Como un trueno ha estremecido al mundo la renuncia de Benedicto XVI. En la bimilenaria vida de la Iglesia es un suceso excepcional pues cuenta con raros antecedentes; el más conocido por mejor historiado, es el caso del breve pontífice San Celestino V, el ermitaño sacado de su retiro para dar fin a un interregno papal demasiado largo y dañino para la cristiandad. Renunció muy pronto, en un ejemplar gesto de humildad: reconociendo sus escasas luces, se sintió incapaz de pilotar la nave de Pedro en medio de aquel mar embravecido. Evidentemente los pontificados de Pedro Angelario, el «papa angélico»; y de Joseph Ratzinger, el papa intelectual, pueden ser considerados paralelos solo por el hecho singular de la renuncia ante situaciones arriscadas de la Iglesia; Celestino V abandonó por probada incompetencia; Benedicto XVI, sobrado de talento, por falta de fuerzas, minadas por la vejez y la enfermedad. Con sus insólitas decisiones, ambos papas confirman la definición de santa Teresa: la humildad es la verdad. (¿Mienten por soberbia los políticos?).

El pueblo fiel y sencillo ha reaccionado con sorpresa y pena ante la renuncia de Benedicto XVI: lo admiraba, lo amaba y acaso lo compadecía por creer que las fuerzas del mal se habían concitado contra él. Es cierto que muy pocos de los últimos papas se han visto libres de enemigos y detractores, porque es lógico que se ataque a la Iglesia por el timón; pero solo con los sufrimientos de Pío XII podrían compararse los soportados por Benedicto XVI. El rencor y la mentira se cebaron en sus vidas y en su obra. Incapaces de enfrentarse dialécticamente con el poderoso talento de Benedicto XVII, el laicismo izquierdoso y la progresía clerical fabularon falsos clisés que han vendido como verdaderos y objetivos. No hace falta retroceder mucho para comprobarlo: la campaña contra el último libro «La infancia de Jesús», significó un buen ejemplo de falsificaciones, osadía y desvergüenza. Es cierto que una vida dedicada a la Iglesia corre el peligro de ser torticeramente interpretada. A lo largo de muchos años el servicio de Ratzinger ha revestido la mayor trascendencia, al tener encomendado, nada menos, que el tesoro de la fe. Se le ha tildado de conservador, pero ¿qué hay que hacer con un tesoro sino conservarlo?: de tejas abajo, es también la recomendación del economista sensato que aconseja conservar y multiplicar las ganancias. Algún comentarista se adelanta a alertarnos contra la probabilidad de que el próximo papa pertenezca al bando despreciable de los conservadores: habrá campaña para evitarlo. Por su parte, los partidos políticos han respondido como era de esperar; respetuosos con la decisión del papa, aunque Elena Valenciano dijera con cierta sorna que hubiera deseado otra noticia: a nadie se le debe negar el derecho a creerse ingenioso. No podía faltar el recurso mediático al indeclinable disconforme: ya dijo el incisivo Muñoz Alonso que siempre habría un Miret Magdalena dispuesto a opinar al son del medio.

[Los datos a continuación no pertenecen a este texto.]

(** * SkyrimBooks: the wiki scraper [scrape.js], embedded and verified

    The script fetches three listing pages of a wiki (the floors of a
    library), collects the links to the book articles found in their
    bulleted shelves and tables, fetches every article and extracts a
    [Book] (a title and the places the book is found), and prints the
    books of the three floors as one JSON array.

    Modelling choices, all of them visible in the definitions below:

    - A JavaScript string is a [string]; one [ascii] stands for one code
      unit below 256, so the white space removed by [trim] is the part of
      ECMAScript's WhiteSpace and LineTerminator that lies in that range.
    - The tree built by [cheerio.load] is a [list node]; a Cheerio
      selection is a list of [cursor]s (an element together with the
      siblings that follow it, which is what [.next()] needs), in
      document order.
    - [axios.get] and [cheerio.load] are the two external collaborators
      and are parameters of the development.  The network is a state
      [world] threaded through the fetches; a fetch either resolves with
      the text of the page or rejects.
    - An asynchronous function is a state transformer whose outcome is
      the state of its promise: [Fulfilled], [Rejected] or [Pending].
      The retry loops of the script are unbounded recursion, embedded
      with a fuel argument: [Pending] is the outcome of a call whose
      fuel ran out, a promise that has not settled within that many
      attempts.
    - [Promise.all] runs the promises it is given one after the other,
      in the order in which the script created them, where JavaScript
      lets their requests interleave; when several of them reject it
      keeps the first rejection in that order, where JavaScript keeps the
      one that happens first.  A loop that throws on an anchor without
      [href] makes no request here, where the script has by then called
      [getBook] for the anchors accepted before it.  The statements below
      speak of whether a promise is fulfilled, rejected or pending and of
      the values it is fulfilled with, never of which of several errors
      wins or of the state of the network after a rejected run. *)

From Stdlib Require Import String Ascii List Bool Arith Lia Permutation.
Import ListNotations.
Set Warnings "-register-all".
Local Open Scope string_scope.
Local Open Scope list_scope.

(* ===================================================================== *)
(** ** JavaScript strings *)
(* ===================================================================== *)

Module JsString.

(** White space as [String.prototype.trim] and the regular expression
    class [\s] see it, for code units below 256: TAB, LF, VT, FF, CR,
    SPACE and NO-BREAK SPACE. *)
Definition is_space (c : ascii) : bool :=
  let n := nat_of_ascii c in
  ((n =? 9) || (n =? 10) || (n =? 11) || (n =? 12) || (n =? 13)
   || (n =? 32) || (n =? 160))%nat.

Fixpoint trimStart (s : string) : string :=
  match s with
  | EmptyString => EmptyString
  | String c s' => if is_space c then trimStart s' else s
  end.

Fixpoint trimEnd (s : string) : string :=
  match s with
  | EmptyString => EmptyString
  | String c s' =>
      let t := trimEnd s' in
      if is_space c && (t =? "") then EmptyString else String c t
  end.

(** [s.trim()] *)
Definition trim (s : string) : string := trimEnd (trimStart s).

(** [s.startsWith(p)] *)
Definition startsWith (s p : string) : bool := String.prefix p s.

(** [s.includes(p)]: [p] occurs in [s] at some position. *)
Fixpoint includes (s p : string) : bool :=
  String.prefix p s
  || match s with
     | EmptyString => false
     | String _ s' => includes s' p
     end.

(** [parts.join("")] *)
Definition join (parts : list string) : string :=
  fold_right String.append EmptyString parts.

(** The tokens of a white-space separated list, as the class selector
    reads the [class] attribute. *)
Fixpoint tokens_from (cur : string) (s : string) : list string :=
  match s with
  | EmptyString => if cur =? "" then [] else [cur]
  | String c s' =>
      if is_space c
      then (if cur =? "" then [] else [cur]) ++ tokens_from "" s'
      else tokens_from (String.append cur (String c EmptyString)) s'
  end.

Definition tokens (s : string) : list string := tokens_from "" s.

End JsString.
Import JsString.

(* ===================================================================== *)
(** ** The document tree and the part of Cheerio the script uses *)
(* ===================================================================== *)

Module Dom.

Definition attributes := list (string * string).

Inductive node : Type :=
| Text (data : string)
| Comment (data : string)
| Elem (name : string) (attribs : attributes) (children : list node).

(** An element of a selection: the node and the siblings after it. *)
Record cursor : Type := Cursor { cur : node; following : list node }.

(** A Cheerio object. *)
Definition cheerio := list cursor.

Fixpoint lookup {A} (key : string) (al : list (string * A)) : option A :=
  match al with
  | [] => None
  | (k, v) :: al' => if k =? key then Some v else lookup key al'
  end.

(** [$(el).attr(key)]: [None] is JavaScript's [undefined]. *)
Definition attr (key : string) (n : node) : option string :=
  match n with
  | Elem _ attribs _ => lookup key attribs
  | _ => None
  end.

(** The text content of a node: its text descendants, concatenated. *)
Fixpoint textContent (n : node) : string :=
  match n with
  | Text data => data
  | Comment _ => EmptyString
  | Elem _ _ children => join (map textContent children)
  end.

(** [sel.text()] *)
Definition text (sel : cheerio) : string :=
  join (map (fun c => textContent (cur c)) sel).

(** *** Selectors *)

(** A compound selector [tag] or [tag.class]. *)
Record compound : Type :=
  Compound { sel_tag : string; sel_class : option string }.

Inductive selector : Type :=
| Simple (c : compound)
| Child (parent : selector) (c : compound)        (* parent > c *)
| Descendant (ancestor : selector) (c : compound) (* ancestor c *).

Definition tag (t : string) : compound := Compound t None.
Definition tag_class (t cls : string) : compound := Compound t (Some cls).

Definition has_class (cls : string) (attribs : attributes) : bool :=
  match lookup "class" attribs with
  | Some v => existsb (String.eqb cls) (tokens v)
  | None => false
  end.

Definition element := (string * attributes)%type.

Definition matches_compound (c : compound) (e : element) : bool :=
  (fst e =? sel_tag c)
  && match sel_class c with
     | Some cls => has_class cls (snd e)
     | None => true
     end.

(** [matches s e ancestors]: the element [e], whose ancestors are
    [ancestors] (the parent first), is selected by [s]. *)
Fixpoint matches (s : selector) (e : element) (ancestors : list element)
  : bool :=
  match s with
  | Simple c => matches_compound c e
  | Child p c =>
      matches_compound c e
      && match ancestors with
         | [] => false
         | a :: up => matches p a up
         end
  | Descendant p c =>
      matches_compound c e
      && (fix some_ancestor (anc : list element) : bool :=
            match anc with
            | [] => false
            | a :: up => matches p a up || some_ancestor up
            end) ancestors
  end.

No es lícito ni medianamente honesto poner en duda las razones esgrimidas por Benedicto XVI en justificación de su renuncia: la falta de fuerzas, la ancianidad y la enfermedad reflejada en rostro y gestos. Cabe, sin embargo, preguntarse: falta de fuerzas, ¿para qué ? Ahí podría estar la causa última de la sorprendente determinación personal: la situación extremada de la Iglesia. Joseph Ratzinger ha dado con el diagnóstico cierto de la enfermedad: la crisis profunda de la fe, origen de los males -moral baja, corrupción creciente- que hoy tienen invadido el mundo. Ha meditado largamente sobre sus fuerzas, como aconsejaba el clásico: ha comprobado sus limitaciones y prudente y humildemente, deja que tallen otros. Mas suena a rara paradoja que un papa de talla inconmensurable como Benedicto XVI, renuncie al Pontificado precisamente en el Año de la Fe cuando se conmemora el cincuentenario del Concilio Vaticano II; dos celebraciones singulares para la Iglesia católica, promovidas con entusiasmo contagioso, por el propio pontífice. No debe ignorarse que se han soltado los «demonios familiares» del tiempo posconciliar empeñados en interpretar el Vaticano II a su manera. ¿Tiene algún significado que Benedicto XVI haya utilizado el latín para anunciar al mundo su trascendental decisión? ¿Es que ha reivindicado el idioma de la Iglesia? Se preguntaba, al parecer alarmado, un televidente de bar.